I significati nascosti dell’iconografia mariana

In uscita il 20 febbraio 2020

Nel segno della vergine – Biagio Gamba

 

Nel 1749, due fratelli di Augsburg, Ioseph e Johannes Klauber,  maestri dell’arte incisoria, realizzarono una serie di incisioni (56 per la precisione, una per ogni invocazione) dedicate alle Litanie Lauretane. L’intento  era quello di illustrare un’opera di carattere devozionale: le immagini dovevano servire a spiegare agli occhi dei devoti i diversi titoli con i quali era invocata la Vergine Maria. Il commento spirituale era invece affidato alle capacità di un grande oratore,  Francisco Xaverio Dornn, predicatore ordinario in Fridberg. L’opera ebbe un successo planetario, tanto da essere più volte ristampata non solo in Germania, ma anche nel resto d’Europa e in altre parti del mondo. In particolare le incisioni dei Klauber sono state  fra le più plagiate (fino ad oggi).

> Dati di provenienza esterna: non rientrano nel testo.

(** * ImperialStaffSearch: the profile extractor and the search engine

    A shallow embedding of [src/Profile.py] and [src/SearchEngine.py].

    Conventions of the embedding:
    - a Python [str] is a [string]; the case mapping, the white space test
      and the word-character test are those of Python on ASCII text, every
      other character is left alone;
    - a Python [int] is a [Z];
    - a raised exception is the [Raise] case of [result]; code that touches
      the shared vectorizer or the language-model endpoint passes a [world]
      along;
    - scikit-learn's floating-point stages (the idf weights, the row
      normalisation, the cosine product), its stop-word table and the
      comparison of two [float64] are parameters of the development (the
      classes [Float64] and [Sklearn]); the integer stages (tokens,
      vocabulary, counts, index sort, slicing) are written out. *)

From Stdlib Require Import List String Ascii Bool Arith ZArith NArith Lia.
From Stdlib Require Import Permutation Sorted PrimFloat HexadecimalString.
From Equations Require Import Equations.
Import ListNotations.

Un secolo dopo, nel 1850, un editore francese P.J. Camus diede alle stampe un’opera che riproduceva quasi fedelmente le incisioni dei fratelli tedeschi, anche se firmate da altri. Ironia della sorte: quest’opera ebbe a sua volta un grande successo da essere più volte ristampata in Francia come in altre parti dell’Europa, Italia compresa.

Osservando le 56 immagini della Serie incisa dai Klauber non si può non notare la ricchezza dei simboli iconografici presente in essa. Alcuni di questi simboli sono tipici della cultura cristiana, altri meno o per nulla. Dai segni dello zodiaco alle allegorie dei miti pagani, passando per la “strana” gestualità della Vergine. Insomma: cosa ci fanno le figure di Giano Bifronte, di Apollo, di Minerva; di Teseo e Arianna nel labirinto; le allegorie delle Arti Liberali; o ancora, cosa ha a che fare un Tetramorfo (meglio noto come Sfinge) in una raffigurazione della Beata Vergine Maria? Per non parlare di altri segni invisibili all’occhio del devoto ma distinguibili con la lente dello studioso. La spiegazione purtroppo non è data dai commenti del curatore dei testi, Dornn, che pure prova a descrivere le raffigurazioni.

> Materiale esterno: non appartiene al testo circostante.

(** * Call signalling core of the chat gateway

    A shallow embedding of the presence registry ([ChatGateway.clients]),
    the per-call socket router and the call state machine ([CallService]),
    and the signalling relay ([WebRTCService]), with the properties the
    specification states about them.

    Conventions of the embedding:
    - a JavaScript [Map<string, V>] used by key only is a [gmap string V];
    - a JavaScript [Set<Socket>] is the list of its members in insertion
      order, without duplicates (iteration order is insertion order);
    - [string | undefined] and [string | null] are [option string];
      JavaScript truthiness of a string ([if (s)], [!s], [a && b]) is
      written out with [truthy];
    - [new Date()] is the [now] argument of the handler;
    - every handler is one step on [State], the handler run without
      interruption; the handlers that write the status of a call, and the
      timer callback, are also given cut in two at their last [await], so
      that an execution can let the other run in between. *)

From Stdlib Require Import ZArith Lia.
From stdpp Require Import gmap strings list fin_maps gmultiset.

Set Warnings "-clear-no-such-hyp".
Local Open Scope string_scope.
Local Open Scope list_scope.

(** ** Data model *)

Definition Time := Z.

Module CallStatus.
Inductive t := INITIATED | ONGOING | ENDED | MISSED.

#[global] Instance eq_dec : EqDecision t.
Proof. solve_decision. Defined.

(** ENDED and MISSED are the statuses the specification calls terminal. *)
Definition terminal (s : t) : bool :=
  match s with
  | ENDED | MISSED => true
  | INITIATED | ONGOING => false
  end.
End CallStatus.

Module CallParticipantStatus.
Inductive t := JOINED | MISSED.

#[global] Instance eq_dec : EqDecision t.
Proof. solve_decision. Defined.
End CallParticipantStatus.

Inductive CallType := AUDIO | VIDEO.

Inductive ConversationParticipantType := ADMIN_GROUP | USER.

#[global] Instance ConversationParticipantType_eq_dec :
  EqDecision ConversationParticipantType.
Proof. solve_decision. Defined.

(** The part of a socket.io [Socket] the handlers read: [client.id] and
    [client.data.userId].  Two sockets are the same member of a [Set] when
    they are the same record. *)
Record Socket := mkSocket {
  sock_id : string;
  data_userId : option string;
}.

#[global] Instance Socket_eq_dec : EqDecision Socket.
Proof. solve_decision. Defined.

#[global] Instance Socket_countable : Countable Socket.
Proof.
  apply (inj_countable' (fun s => (sock_id s, data_userId s))
                        (fun p => mkSocket p.1 p.2)).
  by intros [].
Defined.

Si tratta dunque di puro sfoggio di erudizione classica o questi simboli – peraltro curiosamente identici a quelli utilizzati negli ambienti iniziatici – nascondevano dei messaggi esoterici? La verità resterà forse sepolta assieme all’inventore delle immagini, il gesuita Ulrich Probst, morto un anno prima (1848) che fosse pubblicata l’editio princeps dell’opera.

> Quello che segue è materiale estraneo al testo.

(** * Mastermind solver: a shallow embedding of [mastermind.py]

    The development models the solving engine of the repository: the
    feedback evaluator [calculate_feedback], the construction of a
    [MastermindGame], [play_turn], [next_guess] and [_minimax_guess].
    Python integers are [Z], tuples of colour names are lists of strings,
    the dictionary [feedback_counts] is a [gmap], [set(guess)] is a [gset],
    and a raised exception is the [Raise] branch of [result]. *)

From Stdlib Require Import ZArith Lia.
From stdpp Require Import base numbers list list_numbers strings gmap fin_sets.

Local Open Scope Z_scope.

(** ** The Python built-ins the program uses *)

Module Py.

(** An exception is identified by the name of its class. *)
Definition exn := string.

Inductive result (A : Type) : Type :=
| Ok (a : A)
| Raise (e : exn).
Arguments Ok {A} a.
Arguments Raise {A} e.

Definition bind {A B} (m : result A) (k : A → result B) : result B :=
  match m with
  | Ok a => k a
  | Raise e => Raise e
  end.

Definition ValueError : exn := "ValueError".

(** [sum(iterable)]: left-to-right accumulation starting from 0. *)
Definition sum (l : list Z) : Z := foldl Z.add 0 l.

(** [len(seq)] *)
Definition len {A} (l : list A) : Z := Z.of_nat (length l).

(** [int(b)] for a boolean [b], as used when booleans are summed. *)
Definition int_of_bool (b : bool) : Z := if b then 1 else 0.

(** [seq.count(x)] *)
Fixpoint count `{EqDecision A} (x : A) (l : list A) : Z :=
  match l with
  | [] => 0
  | y :: l' => (if decide (y = x) then 1 else 0) + count x l'
  end.

(** [max(iterable)]: raises [ValueError] on an empty iterable. *)
Definition max (l : list Z) : result Z :=
  match l with
  | [] => Raise ValueError
  | x :: l' => Ok (foldl Z.max x l')
  end.

(** [set(seq)], iterated in the order [elements] gives. *)
Definition set `{Countable A} (l : list A) : gset A := list_to_set l.

(** [float('inf')] next to the integers it is compared with. *)
Inductive num : Type :=
| Int (z : Z)
| PosInf.

(** [n < bound] for an integer [n]. *)
Definition lt_num (n : Z) (bound : num) : bool :=
  match bound with
  | Int m => bool_decide (n < m)
  | PosInf => true
  end.

(** [itertools.product(pool, repeat=n)] for [n >= 0]: the rightmost
    position advances fastest. *)
Fixpoint product_nat {A} (pool : list A) (n : nat) : list (list A) :=
  match n with
  | O => [[]]
  | S n' => x ← pool; rest ← product_nat pool n'; [x :: rest]
  end.

(** [list(itertools.product(pool, repeat=repeat))] where the platform sets
    no limit to the size of an integer argument or to memory; [product_on]
    below has these limits. *)
Definition product {A} (pool : list A) (repeat : Z) : result (list (list A)) :=
  if decide (repeat < 0) then Raise ValueError
  else Ok (product_nat pool (Z.to_nat repeat)).

(** Every way of taking one position out of a list: the element taken and
    the others, in their order. *)
Fixpoint picks {A} (l : list A) : list (A * list A) :=
  match l with
  | [] => []
  | x :: l' => (x, l') :: ((λ p, (p.1, x :: p.2)) <$> picks l')
  end.

(** [itertools.permutations(pool, r)] for [r >= 0]: the arrangements of
    [r] positions of the pool, in lexicographic order of the positions;
    none when [r] exceeds the size of the pool. *)
Fixpoint permutations_nat {A} (pool : list A) (r : nat) : list (list A) :=
  match r with
  | O => [[]]
  | S r' => p ← picks pool; rest ← permutations_nat p.2 r'; [p.1 :: rest]
  end.

(** [list(itertools.permutations(pool, r))] where the platform sets no
    limit to the size of an integer argument or to memory;
    [permutations_on] below has these limits. *)
Definition permutations {A} (pool : list A) (r : Z) : result (list (list A)) :=
  if decide (r < 0) then Raise ValueError
  else Ok (permutations_nat pool (Z.to_nat r)).

(** [random.sample(population, k)]: [ValueError] unless
    [0 <= k <= len(population)]; otherwise one of the arrangements of [k]
    positions of the population, each as likely as any other. The model
    returns the list of these equally likely outcomes. *)
Definition random_sample {A} (population : list A) (k : Z)
  : result (list (list A)) :=
  if decide (0 ≤ k ≤ len population)
  then Ok (permutations_nat population (Z.to_nat k))
  else Raise ValueError.

(** *** The limits of the platform *)

Definition OverflowError : exn := "OverflowError".
Definition MemoryError : exn := "MemoryError".

(** The platform the interpreter runs on: the largest [Py_ssize_t]
    ([sys.maxsize]), the size of a [Py_ssize_t] in bytes, and the requests
    for memory, counted in items, that it grants. *)
Record machine : Type := mkMachine {
  ssize_t_max : Z;
  sizeof_ssize_t : Z;
  allocates : Z → bool;
}.

(** The conversion of an integer argument to [Py_ssize_t]. *)
Definition as_ssize_t (m : machine) (z : Z) : result Z :=
  if decide (- ssize_t_max m - 1 ≤ z ≤ ssize_t_max m) then Ok z
  else Raise OverflowError.

(** [PyMem_New(Py_ssize_t, k)]: refused when [k] exceeds
    [PY_SSIZE_T_MAX / sizeof(Py_ssize_t)], and otherwise granted when the
    platform has the memory. *)
Definition mem_new (m : machine) (k : Z) : bool :=
  bool_decide (k ≤ ssize_t_max m `div` sizeof_ssize_t m) && allocates m k.

(** [list(iterable)] for an iterable that yields [items]. *)
Definition list_of {A} (m : machine) (items : list A) : result (list A) :=
  if allocates m (len items) then Ok items else Raise MemoryError.

(** [list(itertools.product(pool, repeat=repeat))] on a platform: the
    argument is converted, a negative one is refused, then one too large
    for the size of the working arrays to be computed, then the arrays of
    [repeat] items are allocated and the list is filled. *)
Definition product_on {A} (m : machine) (pool : list A) (repeat : Z)
  : result (list (list A)) :=
  bind (as_ssize_t m repeat) (λ r,
    if decide (r < 0) then Raise ValueError
    else if decide (r ≠ 0 ∧ (ssize_t_max m `div` sizeof_ssize_t m) `div` r < 1)
    then Raise OverflowError
    else if mem_new m r then list_of m (product_nat pool (Z.to_nat r))
    else Raise MemoryError).

(** [list(itertools.permutations(pool, r))] on a platform: the argument is
    converted, a negative one is refused, then the arrays of [len(pool)]
    and of [r] items are allocated and the list is filled. *)
Definition permutations_on {A} (m : machine) (pool : list A) (r : Z)
  : result (list (list A)) :=
  bind (as_ssize_t m r) (λ r',
    if decide (r' < 0) then Raise ValueError
    else if mem_new m (len pool) && mem_new m r'
    then list_of m (permutations_nat pool (Z.to_nat r'))
    else Raise MemoryError).

End Py.

Notation "x <- m ;; k" := (Py.bind m (λ x, k))
  (at level 100, m at next level, right associativity).

(** ** The feedback evaluator *)

Section feedback.
Context `{Countable A}.

Definition correct_position_of (guess code : list A) : Z :=
  Py.sum ((λ gc, Py.int_of_bool (bool_decide (gc.1 = gc.2))) <$> zip guess code).

Definition common_colors (guess code : list A) : Z :=
  Py.sum ((λ color, Z.min (Py.count color guess) (Py.count color code))
            <$> elements (Py.set guess)).

Definition calculate_feedback (guess code : list A) : Z * Z :=
  let correct_position := correct_position_of guess code in
  let correct_color := common_colors guess code - correct_position in
  (correct_position, correct_color).

(** The exact matches that carry the symbol [s]; their sum over the
    distinct symbols of a guess is [correct_position_of]. *)
Definition exact_of (s : A) (guess code : list A) : Z :=
  Py.sum ((λ gc, Py.int_of_bool (bool_decide (gc.1 = gc.2 ∧ gc.1 = s)))
            <$> zip guess code).

(** *** The evaluator as the specification words it *)

(** The number of index positions below [length guess] at which the two
    codes hold equal symbols. *)
Definition spec_exact (guess code : list A) : Z :=
  Py.len (filter (λ i, guess !! i = code !! i) (seq 0 (length guess))).

(** The number of occurrences of a symbol in a code. *)
Definition spec_count (s : A) (l : list A) : Z :=
  Py.len (filter (λ x, x = s) l).

(** The sum, over each distinct symbol of [guess], of the smaller of its
    two counts. *)
Definition spec_overlap (guess code : list A) : Z :=
  foldr (λ s acc, Z.min (spec_count s guess) (spec_count s code) + acc) 0
        (remove_dups guess).

Definition spec_score (guess code : list A) : Z * Z :=
  (spec_exact guess code, spec_overlap guess code - spec_exact guess code).

End feedback.

(** ** The game *)

Definition COLORS : list string :=
  ["Red"; "Green"; "Yellow"; "Blue"; "Purple"; "Orange"]%string.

Biagio Gamba fornisce al lettore la chiave di lettura per  comprendere i diversi livelli di significato presenti nei numerosi simboli che compongono l’iconografia dell’opera.

Biagio Gamba

Biografia

Nato a Verbicaro il 21 agosto 1969, vive a Scalea. Avvocato, da oltre vent’anni coltiva la passione per il collezionismo delle immaginette religiose d’epoca, divenendo studioso esperto di filiconia. E’ iscritto al collegio dei periti italiani, nella categoria Antichità e belle arti.

Nel 2008 ha fondato e gestito per diversi anni il blog Collezionare santini.

Nel 2011 ha fondato con altri collezionisti HC Association, che tutt’ora è presente su Facebook, assieme alla sua pagina personale, all’indirizzo biagiogamba.it.

Nel 2013 ha fondato, con altri studiosi e cultori, l’Accademia dei Filiconici.

Nel corso degli anni, ha pubblicato libri sulla filiconia e scritto articoli per alcune riviste specifiche, come Il mondo dei santini, La gazzetta dell’antiquariato e CHARTA.

Collabora da diversi anni con il gruppo dell’Universitas Vivariensis.